Reed Smith partner Eric Dubelier. Credit: Diego M. Radzinschi/ National Law Journal

Tensions escalated Wednesday between the special counsel's office and the defense lawyers representing a Russian business charged with interfering in the 2016 presidential election, as the two sides disputed whether a recent phone conversation ended with an abrupt hang-up.

During a hearing before U.S. District Judge Dabney Friedrich of the District of Columbia, special counsel prosecutor Jeannie Rhee said Reed Smith partner Eric Dubelier, a defense lawyer for Concord Management and Consulting LLC, hung up nine minutes into a “meet and confer” call that was scheduled to last an hour May 11.

Dubelier responded that Rhee's account was “absolutely false,” saying that the phone call ended after both sides said they had nothing more to discuss.

“It is demonstrably false,” Dubelier said in court.

“It didn't happen,” he added. “She knows it.”

Immediately after the hearing, Dubelier walked across the courtroom, pointed a finger at Rhee and continued to dispute her version of events. Standing across a desk from Rhee, a visibly upset Dubelier described her account of the events as “bullshit.”

Rhee is among the former Wilmer Cutler Pickering Hale and Dorr lawyers who joined Robert Mueller's prosecution team after his appointment last year.

Dubelier declined to comment after the hearing. A spokesman for Mueller's office also declined to comment.

The episode underscored the heated nature of the special counsel's case against Concord Management and Consulting, which charged 13 Russian individuals and two separate entities with subverting the 2016 election. Prosecutors allege Concord Management helped fund a conspiracy to sow discord into the election.

A week earlier, during an arraignment before U.S. Magistrate Judge G. Michael Harvey, Dubelier appeared to take issue with Rhee revealing that Reed Smith had filed papers with the Treasury Department suggesting that it was representing not only Concord Management but one of the other Russian entities: Concord Catering.

Dubelier said it was “in and of itself a disturbing fact” that the special counsel had access to the submissions, which he described as “confidential.” He clarified that he was appearing only for Concord Management and entered a not guilty plea on the Russian firm's behalf.

Wednesday's status hearing came two days after Dubelier and his co-counsel, Reed Smith partner Katherine Seikaly, filed a brief asking to review the legal instructions Mueller's team gave to the grand jury that indicted Concord Management and Consulting.

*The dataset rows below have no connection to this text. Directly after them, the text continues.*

(* ===== verification/Client.v ===== *)
(** * The Node client

    [src/client/node/index.ts]: signed attestation tokens, HTTP message
    signatures in the style of RFC 9421 (signer and verifier), and the client class.

    What the code takes from its surroundings is the record [cenv]: the clock,
    the random id, Ed25519 and SHA-256, [Buffer.from(s, 'base64url')],
    [Number(s)], [toUpperCase], [JSON.parse], [encodeURIComponent], the URL parser
    and the transport. A callback that throws is a [Throw] with the message of the
    exception, which is all the verifier uses of it. *)

From stdpp Require Import base gmap strings list.
From Stdlib Require Import ZArith Lia.
From S2P Require Import Prelude Json JsText.

Record URLParts := mkURL { u_protocol : jstr; u_hostname : jstr; u_port : jstr; u_pathname : jstr; u_search : jstr }.

Record HttpCall := mkCall {
  h_https : bool; h_hostname : jstr; h_port : jstr; h_path : jstr; h_method : jstr;
  h_headers : gmap jstr jstr; h_body : option jstr
}.

Inductive ClientError := HttpError (msg : jstr) (statusCode : Z) | PlainError (msg : jstr).

Record cenv (KeyObject : Type) := mkCenv {
  c_now : Z;                                               (** [Date.now()] *)
  c_uuid : jstr;                                           (** [crypto.randomUUID()] *)
  c_import : jstr → jstr → result jstr KeyObject;          (** [createPrivateKey] of the JWK with this [d] and [x] *)
  c_sign : KeyObject → list Z → list Z;
  c_verify : KeyObject → list Z → list Z → result jstr bool; (** key, message, signature *)
  c_sha256 : list Z → list Z;
  c_from_base64url : jstr → list Z;
  c_Number : jstr → number;
  c_upper : jstr → jstr;
  c_parse : jstr → option json;                            (** [JSON.parse]; [None] when it throws *)
  c_encode_uri : jstr → jstr;
  c_URL : jstr → result jstr URLParts;
  c_send : HttpCall → result jstr (option Z * jstr)        (** status code and body, or the transport's error *)
}.
Arguments c_now {_}. Arguments c_uuid {_}. Arguments c_import {_}. Arguments c_sign {_}. Arguments c_verify {_}.
Arguments c_sha256 {_}. Arguments c_from_base64url {_}. Arguments c_Number {_}. Arguments c_upper {_}.
Arguments c_parse {_}. Arguments c_encode_uri {_}. Arguments c_URL {_}. Arguments c_send {_}.

(** The same runtime at another time. *)
Definition at_time {K} (t : Z) (E : cenv K) : cenv K :=
  mkCenv K t (c_uuid E) (c_import E) (c_sign E) (c_verify E) (c_sha256 E) (c_from_base64url E) (c_Number E)
    (c_upper E) (c_parse E) (c_encode_uri E) (c_URL E) (c_send E).

(** ** Signatures *)
Module Signing.
Section Signing.
Context {KeyObject : Type} (E : cenv KeyObject).

Inductive Body := Text (s : jstr) | Bytes (b : list Z).

Record SignRequestResult := mkSigned { signatureBase : jstr; sigInput : jstr; signature : jstr }.
Record VerifyResult := mkVerify { valid : bool; v_keyid : jstr; reason : option jstr }.

Record RequestLike := mkRequest {
  url : jstr; method : option jstr; r_headers : option (gmap jstr jstr); body : option Body;
  created : option number; expires : option number
}.

Definition body_bytes (b : option Body) : list Z :=
  match b with None => [] | Some (Text s) => utf8 s | Some (Bytes b) => b end.

(** [body == null ? 0 : Buffer.byteLength(body)] *)
Definition body_length (b : option Body) : Z :=
  match b with None => 0 | Some (Text s) => byteLength s | Some (Bytes b) => Z.of_nat (length b) end.

Definition computeContentDigest (b : option Body) : jstr :=
  js "sha-256=:" ++ b64url (c_sha256 E (body_bytes b)) ++ js ":".

Definition importPrivKey (hexPriv : jstr) : result jstr KeyObject :=
  if negb (bool_decide (length hexPriv = 128%nat))
  then Throw (js "VERILINK_ISSUER_PRIVATE_KEY must be 128 hex chars (64-byte Ed25519 key)")
  else
    let raw := hex_bytes hexPriv in
    c_import E (b64url (take 32 raw)) (b64url (drop 32 raw)).

(** A component line: the quoted name, a colon and the value. *)
Definition line (name value : jstr) : jstr := [34] ++ name ++ [34] ++ js ": " ++ value.

Definition signature_lines (meth targetURI : jstr) (cr ex : number) (b : option Body)
    (extra : option (list (jstr * jstr))) : list jstr :=
  [line (js "@method") (c_upper E meth);
   line (js "@target-uri") targetURI;
   line (js "@created") (num_to_string cr);
   line (js "@expires") (num_to_string ex)]
  ++ (if 0 <? body_length b then [line (js "content-digest") (computeContentDigest b)] else [])
  ++ (match extra with Some l => (λ c, line c.1 c.2) <$> l | None => [] end).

But the request went further than that. The Reed Smith lawyers ridiculed the alleged crime as “make-believe” and derided the prosecution as having “absolutely nothing to do” with the special counsel's core mandate of investigating coordination between the Kremlin and the Trump campaign.

In the court filing, the Reed Smith lawyers said the prosecutors' reason for bringing the case “is obvious, and is political: to justify his own existence the special counsel has to indict a Russian—any Russian.”

Dubelier and Seikaly are so far the only defense lawyers who have made appearances in the special counsel's case against the 16 Russian defendants. The attorneys and the firm have not spoken publicly about the legal services they are providing to Concord Management.

On Wednesday, Dubelier said he was agitated by language that grouped Concord Management and Consulting in with the other defendants in the case. He said the 13 Russian individuals were affiliated with another entity, the Internet Research Agency, and noted that Concord Management and Consulting is accused of funding the alleged conspiracy.

“It appears that we're the only ones that are going to show up,” he said.

Friedrich urged the two sides to meet in person and scheduled a hearing for June 15.